Write out the listing below exactly, beginning at its first line and ending with the line that contains "Proof. reflexivity. Qed.".

## Records supplied
# # # #

(** A chain that leads back to a place that is not written (an unknown source type here) never
    ends, whatever the fuel: the source loops. *)
Lemma chain_can_loop {B : Build} (m : GuestMemory) (base off fuel : Z) :
  0 ≤ base + off < M32 → off ≠ 0xFFFF → read16 m (base + off) = Some off →
  walk_chain (Z.to_nat fuel) 1 false base 0 0 off m = Diverge.
Proof.
  intros Hr Hne Hl. induction (Z.to_nat fuel) as [|n IH]; [done|]. cbn [walk_chain].
  rewrite uadd_ok by lia. out_simpl. rewrite Hl. cbn [patch default id orb]. out_simpl.
  by rewrite (proj2 (Z.eqb_neq off 0xFFFF)) by done.
Qed.
(** The 225th segment is the thunk tile, which [setup_guest_ne] fills with breakpoints; the
    parser accepts 255 segments. *)
Example segment_225_is_thunk_tile : segment_addr (B:=dev_profile) (E:=unit) 224 = Ok NE_THUNK_BASE.
Proof. reflexivity. Qed.
(* ===== verification/FileSeq.v ===== *)
(** A file handle is a sequence of bytes with a place in it: the calls of [FileApi] on a file of a
    host-directory drive, through the drive manager ([Vfs]), the backend ([HostDir]) and the host
    file system ([HostFs]), refine the obvious operations on such a sequence. *)
From S2P Require Import Prelude Bytes Codepage GuestMem HandleTable Managers Constants HostFs Vfs FileFormat FileApi.
From S2P Require HostDir.

(** * The specification *)

Record afile := mk_afile { content : bytes; place : Z }.

(** The calls, with their guest addresses. *)
Inductive file_op :=
| FSeek (offset actual : Z)
| FWrite (buf n actual : Z)
| FRead (buf n actual : Z)
| FResize (n : Z).

Definition a_write (data : bytes) (f : afile) : afile :=
  match data with
  | [] => f
  | _ => let e := place f + len data in
         mk_afile (resized (content f) (place f) ++ data ++ drop (Z.to_nat e) (content f)) e
  end.
Definition a_read (n : Z) (f : afile) : bytes := slice (content f) (place f) n.
Definition report (m : GuestMemory) (p v : Z) : GuestMemory := if p =? 0 then m else poke 4 m p v.

Definition a_step (op : file_op) (x : afile * GuestMemory) : afile * GuestMemory :=
  let '(f, m) := x in
  match op with
  | FSeek offset actual => (mk_afile (content f) offset, report m actual offset)
  | FWrite buf n actual =>
    (a_write (load_bytes m buf (Z.to_nat n)) f, report m actual n)
  | FRead buf n actual =>
    let data := a_read (Z.min n (64 * 1024 * 1024)) f in
    (mk_afile (content f) (place f + len data),
     report (default m (write_bytes m buf data)) actual (len data))
  | FResize n => (mk_afile (resized (content f) n) (place f), m)
  end.

(** What the caller provides: offsets and lengths of their types, data inside guest memory. *)
Definition op_ok (size : Z) (op : file_op) : Prop :=
  match op with
  | FSeek offset _ => 0 ≤ offset < 2 ^ 31
  | FWrite buf n _ => 0 ≤ n < M32 ∧ buf + n ≤ size
  | FRead _ n _ => 0 ≤ n
  | FResize n => 0 ≤ n < M32
  end.

(** * The refinement *)

Section refine.
Context {B : Build} {F C J : Type} {HF : HostFile F} {VB : VolumeBackend HostDir.HostDirBackend}.
Context (setlk : File → bool → Z → Z → Z).
Context (enc_decode : Encoding → bytes → rstring).
#[local] Existing Instance HostDir.hostdir_backend.
Abbreviation world := (world (S:=HostDir.HostDirBackend) (F:=F) (C:=C) (J:=J)) (only parsing).
Implicit Types w : world.
#[local] Instance backend : VfsBackend HostDir.HostDirBackend := HostDir.hostdir_backend setlk.

(** The handle [hf] is a file of drive [d], open for reading and writing, whose bytes and place are
    those of [f]. *)
Definition stands_for (s : HostDir.HostDirBackend) (vh : Z) (f : afile) : Prop :=
  ∃ o p, HostDir.files s !! vh = Some (HostDir.mk_open o p) ∧
    can_read o = true ∧ can_write o = true ∧ on_dir o = false ∧
    pos o = place f ∧ contents (get_inode (HostDir.host s) (ino o)) = content f.
Definition file_at w (hf : Z) (f : afile) : Prop :=
  3 ≤ hf < PIPE_HANDLE_BASE ∧ ∃ d vh s,
    file_handles (dm w) !! hf = Some (mk_fentry d vh) ∧
    idx (drives (dm w)) d = Some (Some s) ∧ stands_for s vh f.

(** An operation of the backend that keeps to the specification does so through the manager. *)
Lemma on_file_at {A} w hf f (op : Z → vfs HostDir.HostDirBackend A) a f' :
  file_at w hf f →
  (∀ s vh, stands_for s vh f → ∃ s', op vh s = (Ok a, s') ∧ stands_for s' vh f') →
  ∃ w', on_dm (on_file hf op) w = (Ok a, w') ∧ file_at w' hf f' ∧ mem w' = mem w.
Proof.
  intros (Hr & d & vh & s & Hh & Hd & Hs) Hop. destruct (Hop s vh Hs) as (s' & Ho & Hs').
  unfold on_dm, on_file, mbind, vfs_bind, vfs_get. rewrite Hh. unfold on_drive. cbn [fe_drive fe_handle].
  rewrite Hd, Ho. eexists. split; [done|]. split; [|done]. split; [done|].
  exists d, vh, s'. split; [done|]. split; [|done]. cbn. revert Hd. unfold idx, len.
  rewrite length_insert. destruct (_ && _); [|done]. intros Hl%lookup_lt_Some.
  by apply list_lookup_insert_eq.
Qed.

(** An operation on the open file. *)
Lemma on_open_at {A} s vh f (op : File → call (A * File)) a f' :
  stands_for s vh f →
  (∀ o h, pos o = place f → contents (get_inode h (ino o)) = content f →
     can_read o = true → can_write o = true → on_dir o = false →
     ∃ o' h', op o h = (Ok (a, o'), h') ∧ ino o' = ino o ∧ can_read o' = true ∧
       can_write o' = true ∧ on_dir o' = false ∧ pos o' = place f' ∧
       contents (get_inode h' (ino o)) = content f') →
  ∃ s', HostDir.on_open_file vh op s = (Ok a, s') ∧ stands_for s' vh f'.
Proof.
  intros (o & p & Hf & Hr & Hw & Hd & Hp & Hc) Hop.
  destruct (Hop o (HostDir.host s) Hp Hc Hr Hw Hd) as (o' & h' & Ho & Hi & Hr' & Hw' & Hd' & Hp' & Hc').
  unfold HostDir.on_open_file, mbind, vfs_bind, vfs_get. rewrite Hf. cbn.
  unfold HostDir.host_call. cbn [HostDir.file]. rewrite Ho. cbn. eexists. split; [done|].
  exists o', p. cbn. rewrite lookup_insert_eq, Hi. done.
Qed.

# # # #

## Exercise solution
(** A chain that leads back to a place that is not written (an unknown source type here) never
    ends, whatever the fuel: the source loops. *)
Lemma chain_can_loop {B : Build} (m : GuestMemory) (base off fuel : Z) :
  0 ≤ base + off < M32 → off ≠ 0xFFFF → read16 m (base + off) = Some off →
  walk_chain (Z.to_nat fuel) 1 false base 0 0 off m = Diverge.
Proof.
  intros Hr Hne Hl. induction (Z.to_nat fuel) as [|n IH]; [done|]. cbn [walk_chain].
  rewrite uadd_ok by lia. out_simpl. rewrite Hl. cbn [patch default id orb]. out_simpl.
  by rewrite (proj2 (Z.eqb_neq off 0xFFFF)) by done.
Qed.
(** The 225th segment is the thunk tile, which [setup_guest_ne] fills with breakpoints; the
    parser accepts 255 segments. *)
Example segment_225_is_thunk_tile : segment_addr (B:=dev_profile) (E:=unit) 224 = Ok NE_THUNK_BASE.
Proof. reflexivity. Qed.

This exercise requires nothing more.